**Records for the task:**
(** C6: ids are given out consecutively in the order of the depth-first
    pre-order walk.  The keys of [graph], in insertion order, are 0, 1, 2,
    ... up to the number of values visited; the root is visited first and
    so is node 0; and node [i] carries the label of the [i]-th value
    visited. *)
Theorem ids_follow_visit_order skip_fn root :
  ∃ st, walk_node skip_fn None root "" empty_state = Ok st ∧
    dict_keys (graph st) = seq 0 (length (targets skip_fn root)) ∧
    targets skip_fn root !! 0 = Some root ∧
    (∀ i v, targets skip_fn root !! i = Some v →
            dict_get i (node_labels st) = label_of skip_fn v).
Proof.
  destruct (walk_root_spec skip_fn root) as (st & Hrun & Hwf & Hlen & _ & Hlab & _).
  exists st. split; [exact Hrun|]. split; [|split].
  - rewrite (wf_keys _ Hwf), Hlen. reflexivity.
  - destruct (targets_head skip_fn root) as [ts ->]. reflexivity.
  - intros i v Hi. apply (Hlab i v Hi).
Qed.

(** ** The order of the output lines *)

Lemma elem_of_edges (g : graph_t) e : e ∈ edges g → e.1 ∈ dict_keys g.
Proof.
  unfold dict_keys. induction g as [|[src l] g IH].
  - intros []%elem_of_nil.
  - rewrite edges_cons, elem_of_app. intros [He|He].
    + apply list_elem_of_In, in_map_iff in He as (c & <- & _). apply list_elem_of_here.
    + apply list_elem_of_further, IH, He.
Qed.

Lemma StronglySorted_pairs src (l : list nat) :
  StronglySorted lt l → StronglySorted edge_lt (map (pair src) l).
Proof.
  induction 1 as [|c l _ IH Hc]; simpl; constructor; [exact IH|].
  apply Forall_forall. intros e He.
  apply list_elem_of_In, in_map_iff in He as (c' & <- & Hc').
  right. split; [reflexivity|]. simpl.
  rewrite Forall_forall in Hc. apply Hc, list_elem_of_In, Hc'.
Qed.

Lemma edges_sorted (g : graph_t) :
  StronglySorted lt (dict_keys g) →
  Forall (λ kv, StronglySorted lt kv.2) g →
  StronglySorted edge_lt (edges g).
Proof.
  unfold dict_keys. induction g as [|[src l] g IH]; intros Hkeys Hadj.
  - constructor.
  - rewrite fmap_cons in Hkeys. apply StronglySorted_cons in Hkeys as [Hsrc Hkeys].
    apply Forall_cons in Hadj as [Hl Hadj]. rewrite edges_cons.
    apply StronglySorted_app_2.
    + intros e1 e2 He1 He2.
      apply list_elem_of_In, in_map_iff in He1 as (c & <- & _).
      left. simpl. rewrite Forall_forall in Hsrc. apply Hsrc, elem_of_edges, He2.
    + apply StronglySorted_pairs, Hl.
    + apply IH; assumption.
Qed.

Lemma StronglySorted_seq a m : StronglySorted lt (seq a m).
Proof.
  revert a. induction m as [|m IH]; intros a; simpl; constructor; [apply IH|].
  apply Forall_forall. intros k Hk. apply elem_of_seq in Hk. lia.
Qed.

Lemma mapM_Forall2 {A B} (f : A → result B) (l : list A) :
  Forall (λ x, ∃ y, f x = Ok y) l →
  ∃ ys, mapM f l = Ok ys ∧ Forall2 (λ x y, f x = Ok y) l ys.
Proof.
  induction 1 as [|x l [y Hy] _ (ys & Hys & Hall)]; simpl.
  - exists []. split; [reflexivity | constructor].
  - exists (y :: ys). split.
    + rewrite Hy. simpl. rewrite Hys. reflexivity.
    + constructor; assumption.
Qed.

Lemma label_of_composite skip_fn v :
  is_composite v = true → ∃ s, label_of skip_fn v = Some s.
Proof. destruct v; simpl; [discriminate | eauto | eauto]. Qed.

**Work order:**
What you give back should be exactly the lines from the one with "apply list_elem_of_In, in_map_iff in He1" through the final line of the listing, and no others.

**Solved exercise:**
      apply list_elem_of_In, in_map_iff in He1 as (c & <- & _).
      left. simpl. rewrite Forall_forall in Hsrc. apply Hsrc, elem_of_edges, He2.
    + apply StronglySorted_pairs, Hl.
    + apply IH; assumption.
Qed.

Lemma StronglySorted_seq a m : StronglySorted lt (seq a m).
Proof.
  revert a. induction m as [|m IH]; intros a; simpl; constructor; [apply IH|].
  apply Forall_forall. intros k Hk. apply elem_of_seq in Hk. lia.
Qed.

Lemma mapM_Forall2 {A B} (f : A → result B) (l : list A) :
  Forall (λ x, ∃ y, f x = Ok y) l →
  ∃ ys, mapM f l = Ok ys ∧ Forall2 (λ x y, f x = Ok y) l ys.
Proof.
  induction 1 as [|x l [y Hy] _ (ys & Hys & Hall)]; simpl.
  - exists []. split; [reflexivity | constructor].
  - exists (y :: ys). split.
    + rewrite Hy. simpl. rewrite Hys. reflexivity.
    + constructor; assumption.
Qed.

Lemma label_of_composite skip_fn v :
  is_composite v = true → ∃ s, label_of skip_fn v = Some s.
Proof. destruct v; simpl; [discriminate | eauto | eauto]. Qed.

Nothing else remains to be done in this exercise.